The Modular Man
- Author: Roger MacBride Allen
- Cover artist: Bruce Jensen
- Language: English
- Genre: Science fiction
- Publisher: Bantam Books
- Publication date: 1992
- Publication place: United States
- Media type: Print
- Pages: 306
- ISBN: 0-553-29559-4

= The Modular Man =

1992 novel by Roger MacBride Allen

The Modular Man is a science fiction novel by American writer Roger MacBride Allen. It is the fourth in the Next Wave series.

==Plot summary==

The novel concerns the issue of personhood and what it takes to be considered a member of the moral universe. There are three main characters: Herbert the vacuum cleaner, who is modified by his owner, David Bailey, a scientist who specializes in figuring out how to "mindload". Mindloading is the act of a human downloading his mind into a machine. A successful mindload entails the death of the human. It is a way for humans to become immortal, if only in the form of vacuum cleaner.

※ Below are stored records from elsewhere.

(** The receiver is at most one message ahead of its answers. *)
Lemma got_length size y : minv size y -> (length (y_answers y) <= length (y_got y) <= S (length (y_answers y)))%nat.
Proof.
  intros V. rewrite (vi_got _ _ V), length_take, length_fmap, (mi_len _ _ _ _ _ _ _ (vi_m _ _ V)).
  pose proof (prefix_length _ _ (q_received _ _ _ _ (vi_q _ _ V))). rewrite Nat.min_l by done. pose proof (vi_r _ _ V) as R.
  unfold recv_ok, recv_at in R. destruct (y_recv y); [destruct R as (_ & R & _)|destruct R as (_ & R & _)|destruct R as (? & _ & R & _)|
    destruct R as (? & _ & R & _)|destruct R as (? & ? & ? & (_ & R & _) & _)|destruct R as (_ & R)]; lia.
Qed.

(** ** All steps *)

Lemma msys_step_inv size y y' : minv size y -> msys_step y y' -> kept_or_gone size y'.
Proof.
  intros V Hs. destruct Hs as [y j i junk a cb pc s Ej Hq Ha Hi E|y j i f a pc s Ej Hq Ha Hi Hf E|y j kept pc pc' s o Ej E|y op pc s Er Hq Hd E|
    y f ret pc s o E|y c q Er Hq Hc E|y q l' ret Er Hq l E|y r Hn|y r s Hn Hr Hu E|y s Hq E|y s Hq Hu E].
  - destruct (post_starts size y j i junk a cb V Ej Hq Ha Hi) as (s' & E' & V'). rewrite E in E'. injection E' as -> ->. by left.
  - destruct (send_starts size y j i f a V Ej Hq Ha Hi Hf) as (s' & E' & V'). rewrite E in E'. injection E' as -> ->. by left.
  - destruct (sender_steps size y j pc kept V Ej) as (o' & E' & A). rewrite E in E'. injection E' as <-. left. by apply A.
  - destruct (receive_starts size y op V Er Hq Hd) as (pc' & s' & E' & V'). rewrite E in E'. injection E' as -> ->. by left.
  - destruct (receiver_steps size y f ret V) as (o' & E' & A). rewrite E in E'. injection E' as <-. by apply A.
  - left. pose proof (vi_r _ _ V) as R. unfold recv_ok in R. rewrite Er in R. destruct R as (Hp & _).
    apply polling_inv; [done..|by eapply polls_start|done|]. by apply (step_reader_start c).
  - left. pose proof (vi_r _ _ V) as R. unfold recv_ok in R. rewrite Er in R. destruct R as (Hp & _).
    destruct (polls_step _ _ _ _ _ Hp E) as [Hp' ->]. simpl. rewrite app_nil_r.
    apply polling_inv; [done..|by eapply reader_keeps|]. pose proof (step_reader _ _ _ _ E) as Hst. simpl in Hst. by rewrite app_nil_r in Hst.
  - left. pose proof (ci_env _ _ _ _ _ (vi_c _ _ V) r). apply (env_inv size y r 1); [done|lia..].
  - left. unfold res_unref in E. inv_bind. apply (env_inv size y r (-1)); [done|lia|]. intros ?. apply Hu. lia.
  - left. unfold pa_asyncmsgq_ref, in_use in E. inv_bind. pose proof (vi_alive _ _ V). pose proof (proj1 (vi_used _ _ V)).
    apply (queue_env_inv size y 1); [done|lia..].
  - destruct (unref_env size y V Hq Hu) as (s' & E' & K). rewrite E in E'. by injection E' as ->.
Qed.
(** A change of one item that leaves its place, size and priority alone. *)
Lemma alter_fst f a l : (alter_item f a l).*1 = l.*1.
Proof. unfold alter_item. rewrite <- list_fmap_compose. apply list_fmap_ext. intros k [b i] _. simpl. by case_match. Qed.

Lemma alter_elem f a l y : y ∈ alter_item f a l -> exists x, x ∈ l /\ y.1 = x.1 /\ (y = x \/ x.1 = a /\ y.2 = f x.2).
Proof.
  intros ([b i] & -> & Hx)%list_elem_of_fmap. exists (b, i). split; [done|]. destruct (Z.eqb_spec b a); simpl; auto.
Qed.

Lemma alter_find f a b l : find_item b (alter_item f a l) = (if b =? a then f <$> find_item b l else find_item b l).
Proof.
  induction l as [|[c i] l IH]; simpl; [by case_match|]. destruct (Z.eqb_spec c a) as [->|Hca]; simpl.
  - destruct (Z.eqb_spec a b) as [->|]; [by rewrite Z.eqb_refl|]. rewrite IH. destruct (Z.eqb_spec b a); [congruence|done].
  - destruct (Z.eqb_spec c b) as [->|]; [|exact IH]. destruct (Z.eqb_spec b a); [congruence|done].
Qed.

Definition keeps_place (f : pa_rtpoll_item -> pa_rtpoll_item) : Prop :=
  forall i, ri_priority (f i) = ri_priority i /\ ri_pollfd (f i) = ri_pollfd i /\ ri_n_pollfd (f i) = ri_n_pollfd i.
(** Reading of the descriptor complete.  [None]: return -1. *)
Definition descriptor_done (re : pstream_read) (st : store) : outcome (option pstream_read * store) :=
  flags ← get_word PA_PSTREAM_DESCRIPTOR_FLAGS (r_descriptor re);
  if negb (Z.land flags PA_FLAG_SHMMASK =? 0) then Ok (None, st)
  else
    length ← get_word PA_PSTREAM_DESCRIPTOR_LENGTH (r_descriptor re);
    if (FRAME_SIZE_MAX_ALLOW <? length) || (length <=? 0) then Ok (None, st)
    else
      _ ← pa_assert (negb (bool_decide (is_Some (r_packet re))) && negb (bool_decide (is_Some (r_memblock re))));
      channel ← get_word PA_PSTREAM_DESCRIPTOR_CHANNEL (r_descriptor re);
      if channel =? 2 ^ 32 - 1 then
        if negb (flags =? 0) then Ok (None, st)
        else Ok (Some (mk_pread (r_descriptor re) None (Some (uninit length)) (r_index re)), st)
      else if PA_SEEK_RELATIVE_END <? Z.land flags PA_FLAG_SEEKMASK then Ok (None, st)
      else
        '(b, st) ← pa_memblock_new length st;
        Ok (Some (mk_pread (r_descriptor re) (Some b) None (r_index re)), st).

(** A frame complete; without a block or a packet it would refer to shared memory. *)
Definition frame_done (p : pa_pstream) (st : store) : outcome (list ps_event * pa_pstream * store) :=
  let re := ps_read p in
  '(evs, st) ←
    (match r_memblock re, r_packet re with
     | Some b, _ => evs ← memblock_complete p b st; st ← pa_memblock_unref b st; Ok (evs, st)
     | None, Some packet => Ok (if ps_receive_packet_callback p then [EvPacket packet] else [], st)
     | None, None =>
         flags ← get_word PA_PSTREAM_DESCRIPTOR_FLAGS (r_descriptor re);
         _ ← pa_assert (negb (Z.land (Z.land flags PA_FLAG_SHMMASK) PA_FLAG_SHMDATA =? 0));
         UB
     end);
  Ok (evs, set_read (mk_pread (r_descriptor re) None None 0) p, st).

(** Where the next bytes go and how many: [l]. *)
Definition to_read (re : pstream_read) : outcome Z :=
  if r_index re <? PA_PSTREAM_DESCRIPTOR_SIZE then Ok (PA_PSTREAM_DESCRIPTOR_SIZE - r_index re)
  else
    _ ← pa_assert (bool_decide (is_Some (r_packet re)) || bool_decide (is_Some (r_memblock re)));
    len ← get_word PA_PSTREAM_DESCRIPTOR_LENGTH (r_descriptor re);
    Ok (len - (r_index re - PA_PSTREAM_DESCRIPTOR_SIZE)).

(** The bytes go to the descriptor, the packet or the block. *)
Definition store_read (got : list cell) (re : pstream_read) (st : store) : outcome (pstream_read * store) :=
  let index := r_index re + Z.of_nat (length got) in
  if r_index re <? PA_PSTREAM_DESCRIPTOR_SIZE then
    d ← deref (splice (r_index re) got (r_descriptor re));
    Ok (mk_pread d (r_memblock re) (r_packet re) index, st)
  else
    let off := r_index re - PA_PSTREAM_DESCRIPTOR_SIZE in
    match r_packet re with
    | Some packet =>
        packet ← deref (splice off got packet);
        Ok (mk_pread (r_descriptor re) (r_memblock re) (Some packet) index, st)
    | None =>
        b ← deref (r_memblock re);
        '(_, st) ← pa_memblock_acquire b st;
        st ← write_data b off got st;
        st ← pa_memblock_release b st;
        Ok (mk_pread (r_descriptor re) (r_memblock re) None index, st)
    end.
(* ===== verification/PstreamSend.v ===== *)
(** * PstreamSend: writing the frames of a stream

    However little of them the kernel takes at a time, what is written are the frames
    of the items in the order in which they were sent, and every reference an
    item holds is given back when its frame is complete. *)
From stdpp Require Import base tactics numbers list gmap.
From S2P Require Import Prelude Memblock Tagstruct Pstream.

(** ** Words *)

Definition words (ws : list Z) (rest : list cell) : list cell := concat ((fun v => Some <$> be32 v) <$> ws) ++ rest.

#[local] Arguments be32 : simpl never.

Lemma be32_4 v : length (be32 v) = 4%nat.
Proof. done. Qed.

Lemma words_cons v ws rest : words (v :: ws) rest = (Some <$> be32 v) ++ words ws rest.
Proof. unfold words. rewrite fmap_cons. cbn [concat]. by rewrite <- app_assoc. Qed.

Lemma words_app ws vs rest : words (ws ++ vs) rest = words ws (words vs rest).
Proof. unfold words. by rewrite fmap_app, concat_app, <- app_assoc. Qed.

Lemma words_length ws rest : length (words ws rest) = (4 * length ws + length rest)%nat.
Proof.
  induction ws as [|v ws IH]; [done|]. rewrite words_cons, length_app, length_fmap, be32_4, IH. simpl. lia.
Qed.

Lemma words_split ws rest : words ws rest = words ws [] ++ rest.
Proof. unfold words. by rewrite app_nil_r. Qed.

Lemma words_middle ws v vs rest : words (ws ++ v :: vs) rest = words ws [] ++ (Some <$> be32 v) ++ words vs rest.
Proof. rewrite words_app, words_cons. apply words_split. Qed.
Record conn_inv (c : connection) (done rest : list item_info) (cs : list cell) : Prop := {
  ci_items : items = done ++ rest /\ Forall (item_ok st1) rest /\ Forall plain rest;
  ci_events : cn_events c = concat (item_event st1 <$> done);
  ci_write : write_inv (cn_sender c) (cn_store1 c);
  ci_read : read_inv (cn_receiver c) (cn_store2 c) cs;
  ci_bytes : cs ++ cn_wire c ++ todo (cn_sender c) (cn_store1 c) = concat (frame st1 <$> rest);
  ci_callbacks : ps_receive_packet_callback (cn_receiver c) = true /\ ps_receive_memblock_callback (cn_receiver c) = true;
  ci_refs : accounts p1 st1 (cn_sender c) (cn_store1 c) /\ ps_read (cn_sender c) = ps_read p1;
  ci_blocks : other_blocks (ps_read (cn_receiver c)) (cn_store2 c) = st_blocks st2
}.

Lemma write_keeps c done rest cs r : store_ok st1 -> conn_inv c done rest cs -> 0 <= r ->
  exists c' out, conn_step (CWrite r) c = Ok c' /\ conn_inv c' done rest cs /\ cn_wire c' = cn_wire c ++ out /\
    todo (cn_sender c) (cn_store1 c) = out ++ todo (cn_sender c') (cn_store1 c') /\ (0 < r -> todo (cn_sender c) (cn_store1 c) <> [] -> out <> []).
Proof.
  intros S [I1 I2 I3 I4 I5 I6 [[K A] Hr] I8] Hr0. destruct (do_write_spec r _ _ I3) as (ret & out & evs & p' & st' & E & [W1 W2 [K' A'] W4 _] & Hret & Hout & _).
  cbn [conn_step]. rewrite E. cbn [mbind outcome_bind]. rewrite pa_assert_true by (apply Z.leb_le; lia). cbn [mbind outcome_bind]. eexists _, out. split; [done|].
  split; [|by split_and!]. split; try done; simpl.
  - rewrite <- I5, W2. by rewrite <- app_assoc.
  - destruct W4 as (-> & _). split; [|done]. split; [apply (keeps_trans st1 (cn_store1 c) st'); [apply S|apply (wi_store _ _ I3)|done|done]|]. intros j. by rewrite A', A.
Qed.

(** What has been read of the stream is the beginning of the next frame. *)
Lemma next_frame cs x rest : Forall (item_ok st1) rest -> cs ++ x = concat (frame st1 <$> rest) -> cs <> [] \/ x <> [] -> exists i rest', rest = i :: rest' /\ item_ok st1 i /\
  cs ++ x = frame st1 i ++ concat (frame st1 <$> rest') /\ (20 <= length cs -> take 20 cs = words (item_words i) [])%nat.
Proof.
  intros Hf Ex Hne. destruct rest as [|i rest]; [simpl in Ex; apply app_eq_nil in Ex as [-> ->]; destruct Hne; done|]. apply Forall_cons in Hf as [Hi _].
  exists i, rest. split_and!; try done. intros Hl. assert (take 20 (cs ++ x) = take 20 cs) as <- by (by rewrite take_app_le by lia). rewrite Ex, fmap_cons. cbn [concat].
  unfold frame at 1. rewrite (words_split (item_words i) (payload _ _)), <- app_assoc. apply take_app_length'. rewrite words_length. by destruct i.
Qed.
(* ===== verification/MemblockqPush.v ===== *)
(** * MemblockqPush: what a push does to the stream

    [pa_memblockq_push] walks the list of nodes backwards with five cases and
    edits it in place.  Here it is proved equal to a reference function that
    cuts every node at the written range, and from that what it does to the
    stream, to the accounting and to the references. *)
From stdpp Require Import base tactics numbers list gmap sorting.
From S2P Require Import Prelude Sample Memblock Mcalign Memblockq MemblockqSpec.

(** ** Reference: cutting a node at the written range [wi, wend) *)

(** What stays of a node before [wi]. *)
Definition left_part (wi : Z) (it : list_item) : option list_item :=
  if li_index it <? wi then
    let c := li_chunk it in
    Some (mk_item (li_index it)
            (mk_chunk (mc_memblock c) (mc_index c) (Z.min (li_end it) wi - li_index it)))
  else None.

(** What stays of a node after [wend].  When the node also starts at or before
    [wi], the code leaves the chunk's start where it was (memblockq.c, lines
    355-357). *)
Definition right_part (wi wend : Z) (it : list_item) : option list_item :=
  if wend <? li_end it then
    if wend <=? li_index it then Some it
    else
      let c := li_chunk it in
      let d := wend - li_index it in
      Some (mk_item wend
              (mk_chunk (mc_memblock c) (if li_index it <=? wi then mc_index c else mc_index c + d)
                 (mc_length c - d)))
  else None.

Definition last_pos (l : list list_item) : option nat :=
  match l with [] => None | _ :: _ => Some (pred (length l)) end.

(** ** Nodes that lie on one side of the range *)

Lemma left_part_before st wi it : item_in st it -> li_end it <= wi -> left_part wi it = Some it.
Proof.
  intros Hin He. pose proof (item_in_end _ _ Hin). unfold left_part.
  rewrite (proj2 (Z.ltb_lt _ _)) by lia. destruct it as [i [mb ix ln]]. unfold li_end in *. simpl in *.
  do 3 f_equal. lia.
Qed.

Lemma left_part_after wi it : wi <= li_index it -> left_part wi it = None.
Proof. intros. unfold left_part. by rewrite (proj2 (Z.ltb_ge _ _)). Qed.

Lemma right_part_before wi wend it : li_end it <= wend -> right_part wi wend it = None.
Proof. intros. unfold right_part. by rewrite (proj2 (Z.ltb_ge _ _)). Qed.

Lemma right_part_after st wi wend it : item_in st it -> wend <= li_index it ->
  right_part wi wend it = Some it.
Proof.
  intros ?%item_in_end ?. unfold right_part.
  by rewrite (proj2 (Z.ltb_lt _ _)), (proj2 (Z.leb_le _ _)) by lia.
Qed.

Lemma omap_left_before st wi l : Forall (item_in st) l -> Forall (fun a => li_end a <= wi) l ->
  omap (left_part wi) l = l.
Proof.
  induction l as [|a l IH]; [done|]. intros [Ha Hl]%Forall_cons [Ea El]%Forall_cons.
  simpl. rewrite (left_part_before st) by done. f_equal. auto.
Qed.

Lemma omap_right_before wi wend l : Forall (fun a => li_end a <= wend) l ->
  omap (right_part wi wend) l = [].
Proof.
  induction 1 as [|a l Ha Hl IH]; [done|]. simpl. by rewrite right_part_before.
Qed.

(** ** Single edits of the list *)

Lemma list_mem_more_refs bq st st' : list_mem bq st -> keeps st st' ->
  (forall j, refs st j <= refs st' j) -> list_mem bq st'.
Proof.
  intros [H1 H3 H4 H5 H6 H7] K Hr. split; try done.
  - apply (items_in_keeps st); [done..|]. intros j Hj. specialize (H7 j). specialize (Hr j). lia.
  - intros j. specialize (H7 j). specialize (Hr j). lia.
Qed.

Lemma link_length n it bq : (n <= length (bq_blocks bq))%nat ->
  length (bq_blocks (link n it bq)) = S (length (bq_blocks bq)).
Proof. intros. simpl. rewrite length_app, length_take. simpl. rewrite length_drop. lia. Qed.

Lemma items_refs_insert l n it j :
  items_refs (take n l ++ it :: drop n l) j = items_refs l j + item_refs it j.
Proof. rewrite <- (take_drop n l) at 3. rewrite !items_refs_app, items_refs_cons. lia. Qed.

Lemma link_mem bq st n it : list_mem bq st -> (n <= length (bq_blocks bq))%nat ->
  item_in st it -> Z.of_nat (length (bq_blocks bq)) + 1 < 2 ^ 32 ->
  (forall j, items_refs (bq_blocks bq) j + item_refs it j <= refs st j) ->
  list_mem (link n it bq) st.
Proof.
  intros [H1 H3 H4 H5 H6 H7] Hn Hit Hlen Hr. pose proof (link_length n it bq Hn) as El.
  split.
  - simpl. apply Forall_app. split; [by apply Forall_take|]. constructor; [done|]. by apply Forall_drop.
  - rewrite El. simpl. rewrite H3, u32_small by lia. lia.
  - rewrite El. lia.
  - unfold valid_cursor. rewrite El. simpl. intros m. destruct (bq_current_read bq) as [c|]; simpl; [|done].
    intros [= <-]. specialize (H5 c eq_refl). unfold after_insert. case_match; lia.
  - unfold valid_cursor. rewrite El. simpl. intros m. destruct (bq_current_write bq) as [c|]; simpl; [|done].
    intros [= <-]. specialize (H6 c eq_refl). unfold after_insert. case_match; lia.
  - intros j. simpl. rewrite items_refs_insert. apply Hr.
Qed.
Lemma new_finish silence bq st base : store_ok st -> silence_arg_ok silence st -> 0 < base ->
  attr_ok bq -> balanced bq -> bq_base bq = base ->
  list_part bq = ([], None, None, 0, pa_memchunk_reset) ->
  exists bq' st',
   ('(bq, st) ← match silence with
    | Some s => id ← deref (mc_memblock s); st ← pa_memblock_ref id st; Ok (set_silence s bq, st)
    | None => Ok (bq, st)
    end;
    m ← pa_mcalign_new (bq_base bq);
    Ok (set_mcalign m bq, st)) = Ok (bq', st') /\
    queue_inv bq' st' /\ keeps st st' /\ bq_blocks bq' = [] /\
    bq_read_index bq' = bq_read_index bq /\ bq_write_index bq' = bq_write_index bq /\
    bq_base bq' = base.
Proof.
  intros Hok Hsil Hbase Ha Hb Eb El.
  unfold list_part in El. injection El as Eblk Ecr Ecw En Esi.
  destruct (new_silence silence bq st Hok Hsil Esi) as (s & st' & -> & Hok' & K & Hs').
  simpl. unfold pa_mcalign_new. simpl.
  rewrite pa_assert_true by (rewrite Eb; apply negb_true_iff, Z.eqb_neq; lia).
  eexists _, _. split; [done|]. split; [|by simpl; rewrite Eblk, Eb].
  split; try done.
  - split; [split|]; simpl; rewrite ?Eblk, ?Ecr, ?Ecw, ?En; try done; try constructor.
    intros j. apply refs_nonneg, Hok'.
  - destruct Ha as [[] ? ?]. split; [split|..]; done.
  - intros j. unfold owned. simpl. rewrite Eblk. apply Hs'.
Qed.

The book begins with the arrest of Herbert, the vacuum cleaner, for David's murder. David's wife, Suzanne Jantille, is a trial attorney who is a quadriplegic as a result of a car crash that also paralyzed her husband. She lives through a "Remote person" who has all human senses except for the ability to feel by touch. She can guide the remote person through a helmet attached to her "bio body" and retrieves all "video and audio" signals through the remote. She can function as a whole human being, but the outside world notices that she is a remote—and does not approve.

Suzanne defends Herbie, with the help of an astute journalist and a police officer who has access to documents that she wouldn't otherwise. The book ends with a recognition of David’s humanity due to the ultimate confusion in the courtroom. It also ends with the death of Suzanne’s bio-body, and in turn, her ultimate death.